You’ll have to forgive me if there are a lot of typos in this week’s column. I’m suffering from severe retinal burnout.

It happened about a week ago. I had just received the Christmas catalogue, and since I have wee ones to shop for, I went straight for the toy pages. And suddenly, without warning, I came to the “girls’ section.”

How did I know it was the girls’ section? Because it was absolutely ablaze with pink. There were pink dolls. There were pink clothes. There was pink print and even the page was pink. I had no idea there were that many variations of a single colour. I expect the catalogue printer went stark raving mad on this project, having to pour pot after pot of Fuchsia Temptation, Crafty Carnation, and Potted Petunia #3 into the press.

After I’d stopped writhing around on the floor, screaming “My eyes! My eyes!” I had another look through the catalogue. I was prepared to forgive the retailer (which I don’t want to name in this space, so we’ll call it Shears) that one lapse into bad stereotypes.

This is, after all, the 21st century. Surely my children could look forward to way cooler toys than I had? Robots and holograms and computer games? So I kept turning pages. The girls were shown with … kitchen sets. Sewing machines. And… baby dolls with strollers. The boys were shown with power tools. Cars and trucks. And in one amazingly bold bit of gender crossover, one piece of cookware — yes, wait for it — a toy barbecue.

Waa. Hoo.

I know what you’re thinking: here she goes with some feminist rant pointing out that we’ve had female prime ministers, space shuttle pilots and national security advisors, and that our girl toys need to be updated accordingly. But no, smug reader, I’m not, because 1) I have three sons, and so actually I’m more concerned about what this does for them and 2) I snuck in those points just a minute ago and now don’t have to resort to a rant. So, ha.

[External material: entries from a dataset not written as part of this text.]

(** * sdcv: the StarDict lookup engine of [src/stardict_lib.cpp]

    A shallow embedding of the comparator, the [.ifo] parser, the two index
    variants with their binary searches, the fuzzy/data lookups and the query
    classifier, together with the properties stated for them.

    Conventions.
    - A C string is the list of its bytes before the terminating NUL; a byte
      is a [Z] in [0, 256) (the value of the [unsigned char]).  Reading at
      the end of the list reads the terminator, which is [0].
    - [glong]/[gint] values are [Z]; the quantities involved (indices into an
      index of at most 2^32 entries) stay far away from the 64-bit range, so
      no wrap-around is written out for them.
    - [std::set<glong>] is a [gset Z], [std::map<std::string, std::string>] a
      [gmap (list Z) (list Z)]. *)

From Stdlib Require Import ZArith List Lia Bool Sorted.
From stdpp Require Import base gmap sets list strings.
From Equations Require Import Equations.
Import ListNotations.
Local Open Scope Z_scope.

(** ** C strings *)

Abbreviation cstring := (list Z).

(** The bytes of a C string are non-zero unsigned chars. *)
Definition is_cstr (s : cstring) : Prop := Forall (fun c => 0 < c < 256) s.

Definition is_cstrb (s : cstring) : bool :=
  forallb (fun c => (0 <? c) && (c <? 256)) s.

(** [*p] for a pointer at the suffix [s] of a C string. *)
Definition deref (s : cstring) : Z := hd 0 s.

(** ** Results of functions that read memory and files *)

(** What a function that reads memory and files comes to: a value; an
    exception ([THROW_IF_ERROR]); or an access outside a buffer or a vector,
    for which the language defines nothing. *)
Inductive result (A : Type) : Type :=
  | Ok (a : A)
  | Throw
  | Undefined.
Arguments Ok {A} a.
Arguments Throw {A}.
Arguments Undefined {A}.

Definition result_bind {A B} (m : result A) (f : A -> result B) : result B :=
  match m with
  | Ok a => f a
  | Throw => Throw
  | Undefined => Undefined
  end.
Fixpoint rstrip_by (p : ascii -> bool) (s : string) : string :=
  match s with
  | EmptyString => EmptyString
  | String c s' =>
      match rstrip_by p s' with
      | EmptyString => if p c then EmptyString else String c EmptyString
      | r => String c r
      end
  end.

Definition strip_by (p : ascii -> bool) (s : string) : string :=
  rstrip_by p (lstrip_by p s).

(** [s.strip()]: whitespace removed at both ends. *)
Definition strip (s : string) : string := strip_by is_space s.

(** [s.strip(chars)]: [chars] is a set of characters, every leading and
    trailing character that belongs to it is removed. *)
Definition strip_chars (chars s : string) : string :=
  strip_by (fun c => mem c chars) s.

Definition triple_dquote : string :=
  String dquote (String dquote (String dquote EmptyString)).
Definition triple_squote : string :=
  String squote (String squote (String squote EmptyString)).

Fixpoint all_chars (p : ascii -> bool) (s : string) : bool :=
  match s with
  | EmptyString => true
  | String c s' => p c && all_chars p s'
  end.

Definition first_char (s : string) : option ascii :=
  match s with
  | EmptyString => None
  | String c _ => Some c
  end.

Fixpoint last_char (s : string) : option ascii :=
  match s with
  | EmptyString => None
  | String c s' =>
      match last_char s' with
      | Some d => Some d
      | None => Some c
      end
  end.

(** [m] is [s] without its leading and trailing characters of class [p]. *)
Definition stripped_of (p : ascii -> bool) (s m : string) : Prop :=
  exists a b,
    s = (a ++ m ++ b)%string /\
    all_chars p a = true /\ all_chars p b = true /\
    (forall c, first_char m = Some c -> p c = false) /\
    (forall c, last_char m = Some c -> p c = false).

End Str.

(* ================================================================= *)
(** ** Regular expressions: the fragment of [re] the module uses *)

Module Re.

Inductive charset := Space | Word.

Definition in_set (k : charset) (c : ascii) : bool :=
  match k with
  | Space => is_space c
  | Word => is_word c
  end.

(** A compiled pattern is a sequence of instructions. *)
Inductive op :=
| Lit (c : ascii)      (* an ordinary character *)
| Any                  (* .   any character but a newline *)
| Bol                  (* ^   start of the string *)
| WordB                (* \b  word boundary *)
| Plus (k : charset)   (* \s+ \w+  greedy, one or more *)
| Star (k : charset)   (* \s*      greedy, zero or more *)
| GroupOpen            (* (   start of group 1 *)
| GroupClose.          (* )   end of group 1 *)

Definition pattern := list op.

(** A match object: where the match ends and the span of group 1. *)
Record match_obj := MatchObj { m_end : nat; g_start : nat; g_end : nat }.

Definition word_before (prev : option ascii) : bool :=
  match prev with
  | Some c => is_word c
  | None => false
  end.

Definition word_here (s : string) : bool :=
  match s with
  | String c _ => is_word c
  | EmptyString => false
  end.

(** [\b]: exactly one of the two neighbouring characters is a word
    character (the outside of the string counts as a non-word). *)
Definition at_boundary (prev : option ascii) (s : string) : bool :=
  xorb (word_before prev) (word_here s).

(** Greedy repetition of a class with backtracking: the longest run is
    tried first, the continuation [cont] decides. *)
Fixpoint greedy (k : charset)
    (cont : option ascii -> nat -> string -> option match_obj)
    (prev : option ascii) (pos : nat) (s : string) : option match_obj :=
  match s with
  | String a s' =>
      if in_set k a then
        match greedy k cont (Some a) (S pos) s' with
        | Some m => Some m
        | None => cont prev pos s
        end
      else cont prev pos s
  | EmptyString => cont prev pos s
  end.

(** [exec p prev pos s gs ge]: match [p] at position [pos], where [s] is
    the text from [pos] on, [prev] the character before it, and [gs], [ge]
    the group registers. *)
Fixpoint exec (p : pattern) (prev : option ascii) (pos : nat) (s : string)
    (gs ge : nat) {struct p} : option match_obj :=
  match p with
  | [] => Some (MatchObj pos gs ge)
  | Lit c :: p' =>
      match s with
      | String a s' =>
          if Ascii.eqb a c then exec p' (Some a) (S pos) s' gs ge else None
      | EmptyString => None
      end
  | Any :: p' =>
      match s with
      | String a s' =>
          if Ascii.eqb a newline then None
          else exec p' (Some a) (S pos) s' gs ge
      | EmptyString => None
      end
  | Bol :: p' =>
      match pos with
      | 0 => exec p' prev pos s gs ge
      | S _ => None
      end
  | WordB :: p' =>
      if at_boundary prev s then exec p' prev pos s gs ge else None
  | Plus k :: p' =>
      match s with
      | String a s' =>
          if in_set k a
          then greedy k (fun prev pos s => exec p' prev pos s gs ge)
                 (Some a) (S pos) s'
          else None
      | EmptyString => None
      end
  | Star k :: p' =>
      greedy k (fun prev pos s => exec p' prev pos s gs ge) prev pos s
  | GroupOpen :: p' => exec p' prev pos s pos ge
  | GroupClose :: p' => exec p' prev pos s gs pos
  end.

(** [re.match(p, text)]: a match that starts at position 0. *)
Definition re_match (p : pattern) (text : string) : option match_obj :=
  exec p None 0 text 0 0.

(** [p.search(text)]: the first position where a match starts. *)
Fixpoint search_from (p : pattern) (prev : option ascii) (pos : nat)
    (s : string) : option match_obj :=
  match exec p prev pos s 0 0 with
  | Some m => Some m
  | None =>
      match s with
      | String a s' => search_from p (Some a) (S pos) s'
      | EmptyString => None
      end
  end.

Definition re_search (p : pattern) (text : string) : option match_obj :=
  search_from p None 0 text.

(** [m.group(1)] *)
Definition group1 (text : string) (m : match_obj) : string :=
  substring (g_start m) (g_end m - g_start m) text.

(** Characters with a meaning of their own in a pattern. *)
Definition special_chars : string := ".^$*+?{}[]\|()".

Definition is_special (c : ascii) : bool := Str.mem c special_chars.

(** What [re.compile] makes of a text interpolated verbatim into a
    pattern, for the texts built of ordinary characters and [.]; [None]
    stands for a text that uses other pattern syntax, which this fragment
    does not interpret. *)
Fixpoint compile_text (s : string) : option pattern :=
  match s with
  | EmptyString => Some []
  | String c s' =>
      match compile_text s' with
      | None => None
      | Some p =>
          if Ascii.eqb c dot then Some (Any :: p)
          else if is_special c then None
          else Some (Lit c :: p)
      end
  end.

(** The instructions of a text of ordinary characters and dots. *)
Fixpoint ops (s : string) : pattern :=
  match s with
  | EmptyString => []
  | String c s' => if Ascii.eqb c dot then Any :: ops s' else Lit c :: ops s'
  end.

(** The character before the position reached after reading [read]. *)
Definition prev_after (prev : option ascii) (read : string) : option ascii :=
  match Str.last_char read with
  | Some c => Some c
  | None => prev
  end.

End Re.

(* ================================================================= *)
(** ** simple_parse_python *)

Module Parse.
Import Str Re.

(** One element of the ['functions'] or ['classes'] list. *)
Record decl := Decl {
  name : string;
  line : nat;
  docstring : string;
  type : string
}.

Record parse_result := ParseResult {
  functions : list decl;
  classes : list decl
}.

(** [r'^def\s+(\w+)\s*\('] *)
Definition func_pattern : pattern :=
  [Bol; Lit "d"; Lit "e"; Lit "f"; Plus Space;
   GroupOpen; Plus Word; GroupClose; Star Space; Lit lparen].

(** [r'^class\s+(\w+)'] *)
Definition class_pattern : pattern :=
  [Bol; Lit "c"; Lit "l"; Lit "a"; Lit "s"; Lit "s"; Plus Space;
   GroupOpen; Plus Word; GroupClose].

(** The docstring block, the same text after both patterns: the docstring
    starts empty; if [i + 1 < len(lines)] the next line is stripped and,
    when it starts with three quotes of either kind, it is stripped of the
    double-quote characters and then of the single-quote characters, each
    time with [str.strip(chars)]. *)
Definition try_docstring (lines : list string) (i : nat) : string :=
  match nth_error lines (i + 1) with
  | Some l =>
      let next_line := strip l in
      if startswith next_line triple_dquote
         || startswith next_line triple_squote
      then strip_chars triple_squote (strip_chars triple_dquote next_line)
      else EmptyString
  | None => EmptyString
  end.

(** The body of [for i, line in enumerate(lines)], on the two lists. *)
Definition parse_line (lines : list string) (i : nat) (ln : string)
    (acc : parse_result) : parse_result :=
  let functions' :=
    match re_match func_pattern ln with
    | Some func_match =>
        functions acc ++
        [Decl (group1 ln func_match) (i + 1) (try_docstring lines i)
           "function"]
    | None => functions acc
    end in
  let classes' :=
    match re_match class_pattern ln with
    | Some class_match =>
        classes acc ++
        [Decl (group1 ln class_match) (i + 1) (try_docstring lines i)
           "class"]
    | None => classes acc
    end in
  ParseResult functions' classes'.

Fixpoint parse_loop (lines rest : list string) (i : nat)
    (acc : parse_result) : parse_result :=
  match rest with
  | [] => acc
  | ln :: rest' => parse_loop lines rest' (S i) (parse_line lines i ln acc)
  end.

Definition simple_parse_python (content : string) : parse_result :=
  let lines := split newline content in
  parse_loop lines lines 0 (ParseResult [] []).

(** The records one line contributes to each list. *)
Definition func_at (lines : list string) (i : nat) (ln : string)
    : list decl :=
  match re_match func_pattern ln with
  | Some m => [Decl (group1 ln m) (i + 1) (try_docstring lines i) "function"]
  | None => []
  end.

Definition class_at (lines : list string) (i : nat) (ln : string)
    : list decl :=
  match re_match class_pattern ln with
  | Some m => [Decl (group1 ln m) (i + 1) (try_docstring lines i) "class"]
  | None => []
  end.

(** Following the spec's words for the docstring: the trimmed line with
    only the leading three-character marker removed. *)
Definition leading_marker_only (next_line : string) : string :=
  substring 3 (String.length next_line - 3) next_line.

End Parse.

(* ================================================================= *)
(** ** find_function_calls *)

Module Calls.
Import Str Re.

(** [rf'\b{function_name}\s*\('], the name interpolated as it is. *)
Definition call_pattern (function_name : string) : option pattern :=
  match compile_text function_name with
  | Some p => Some (WordB :: p ++ [Star Space; Lit lparen])
  | None => None
  end.

Fixpoint calls_loop (p : pattern) (rest : list string) (i : nat)
    (calls : list nat) : list nat :=
  match rest with
  | [] => calls
  | ln :: rest' =>
      calls_loop p rest' (S i)
        (match re_search p ln with
         | Some _ => calls ++ [i + 1]
         | None => calls
         end)
  end.

(** [None] only where [call_pattern] is: a name outside the interpreted
    pattern syntax. *)
Definition find_function_calls (content function_name : string)
    : option (list nat) :=
  match call_pattern function_name with
  | Some p => Some (calls_loop p (split newline content) 0 [])
  | None => None
  end.

(** Following the spec's words: the line holds the literal name as a whole
    word (a word boundary before it), then any whitespace, then an opening
    parenthesis. *)
Definition literal_call (function_name ln : string) : Prop :=
  exists pre ws post,
    ln = (pre ++ function_name ++ ws ++ String lparen post)%string /\
    all_chars is_space ws = true /\
    at_boundary (last_char pre)
      (function_name ++ ws ++ String lparen post) = true.

(** A name with no character that has a meaning in a pattern. *)
Definition plain (function_name : string) : bool :=
  all_chars (fun c => negb (is_special c)) function_name.

(** A name whose only characters with a meaning in a pattern are dots. *)
Definition dotted (function_name : string) : bool :=
  all_chars (fun c => Ascii.eqb c dot || negb (is_special c)) function_name.

(** [text] is [function_name] read as a pattern: character for character
    the same, but for the dots of the name, where [text] has any character
    other than a newline. *)
Fixpoint agrees (function_name text : string) : bool :=
  match function_name, text with
  | EmptyString, EmptyString => true
  | String c name', String a text' =>
      (if Ascii.eqb c dot then negb (Ascii.eqb a newline) else Ascii.eqb a c)
      && agrees name' text'
  | _, _ => false
  end.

Am I worried about the effect that pink catalogue pages will have on my sons? Well no, although I do plan to hand them sunglasses before they open the catalogue, just as a safety precaution. I worry because the gender thing doesn’t stop there.

We now have girl drinks — usually refined cocktails, and usually pink, and boy drinks — cheap beer by the keg full. There are men’s razors and women’s razors, because clearly the colour of the handle makes a tremendous difference as to how close a shave you get.

Movies are classified as either “chick flicks” or um, “Richard flicks.” Chick flicks are those that have dialogue, emotion and possibly even complex plots. The other kind involves cars and trucks, and things blowing up. We’ve even had a men’s movie star recently call people of a certain political persuasion in the US “girlie men.”

All this means that my sons are going to grow up in a world where the media image of the ideal man depicts someone who only understands power tools, and loud explosions —

the kind you make with dynamite, or the kind you make after drinking a lot of beer. So I’m thinking… getting them to apply themselves in English class might be a bit of a struggle. Heck, even math class might be hard work.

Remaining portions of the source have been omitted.